Abbondante liquidità e incentivi sono stati gli strumenti utilizzati per parare i colpi della crisi. Prima o poi si dovrà frenare.
il mercato stesso che a un certo punto spingerà al rialzo i tassi, perchè nessuno più investe con rendimenti all’ 1%. Ma bisognerà stare molto attenti, perchè il rischio è di soffocare la ripresa sul nascere. Giocheranno le scelte dei Governi e delle istituzioni centrali dei grandi paesi. Mi auguro che il coordinamento che c’è stato a livello internazionale nella fase acuta della crisi sia confermato anche nella fase della correzione.
Le misure di ritorno alla "normalità" devono essere dunque graduali e flessibili per non creare nuovi squilibri o nuovi allarmi. Paradossalmente è più difficile prendere iniziative corrette in questa fase piuttosto che in piena emergenza.
Almeno, si è imparata la lezione?
Qualcosa si è imparato. Nessuno oggi può negare che i problemi sono derivati dallo squilibrio tra la consistenza dei mezzi propri e la leva del debito. Però la speculazione che riparte come è ripartita in questi mesi dimostra che non tutti tengono conto di questo insegnamento.
Occorrerebbero più regole, più controlli?
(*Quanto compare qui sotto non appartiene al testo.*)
(** The responder reads the third message, sends what waits at its end and reads what came early. *)
Lemma responder_done n m fp x y k texts early cts s' :
  handshake_of x y k → x = dh_secret (identity m) → midway n m fp (hk_r2 k) texts early →
  sealed (hk_r3 k) texts cts s' →
  let n3 := touch_handshake (put_session n fp (hk_r3 k)) fp in
  handle_noise_handshake n (hs_packet m (node_eph_id n) (hk_m3 k)) =
  foldl (λ n ct, decrypt_and_emit n fp ct)
    (wrapped_up n3 fp s' (map (dm_packet n (node_eph_id m)) cts)) early.
Proof.
  intros [_ _ _ _ _ _ _ Hr3 (_ & _ & Ho & _) _ Hst Ht _ (_ & _ & Hl)] -> Hm Hs n3.
  pose proof (mw_knows _ _ _ _ _ _ Hm) as Hkn. pose proof (mw_session _ _ _ _ _ _ Hm) as E1.
  rewrite (handle_handshake_reads n m fp (hk_m3 k) (kn_is _ _ _ Hkn));
    [|unfold session_ready; by rewrite E1|right; by rewrite Hl].
  rewrite (respond_again n fp (hk_r2 k) (hk_m3 k) (hk_r3 k) E1 Hr3). fold n3.
  assert (midway n3 m fp (hk_r3 k) texts early) as Hm3 by by apply (midway_put n m fp (hk_r2 k)).
  rewrite (advance_ready n3 fp (hk_r3 k) (mw_session _ _ _ _ _ _ Hm3))
    by apply (in_step_ready _ _ (proj1 Ht)).
  by apply (finish_midway n3 m fp (hk_r3 k) texts early cts s').
Qed.
End messages.

(** ** The texts at the other end *)

Section arrival.
Context `{!SnowLaws, !SnowPaired}.
Implicit Types m : Node.

(** A text from the peer [fp] as the user sees it, and as it is stored. *)
Definition text_event (fp : Fingerprint) (eph : EphId) (text : rstring) : MeshEvent :=
  DmReceived fp eph (utf8_lossy text) DM_KIND_TEXT.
Gli strumenti per misurare i rischi c’erano già. Adesso verranno introdotte regole più restrittive, ma si troverà il modo di aggirarle ugualmente. Difficile trovare giuste regole che non soffochino il mercato e non siano aggirate. Quando parliamo per esempio di conflitti d’interesse, capiamo che non saranno mai risolti perchè ci sono sempre troppi interessi in gioco.
«La disoccupazione sarà assorbita con la nascita di nuove industrie e trasformazioni epocali».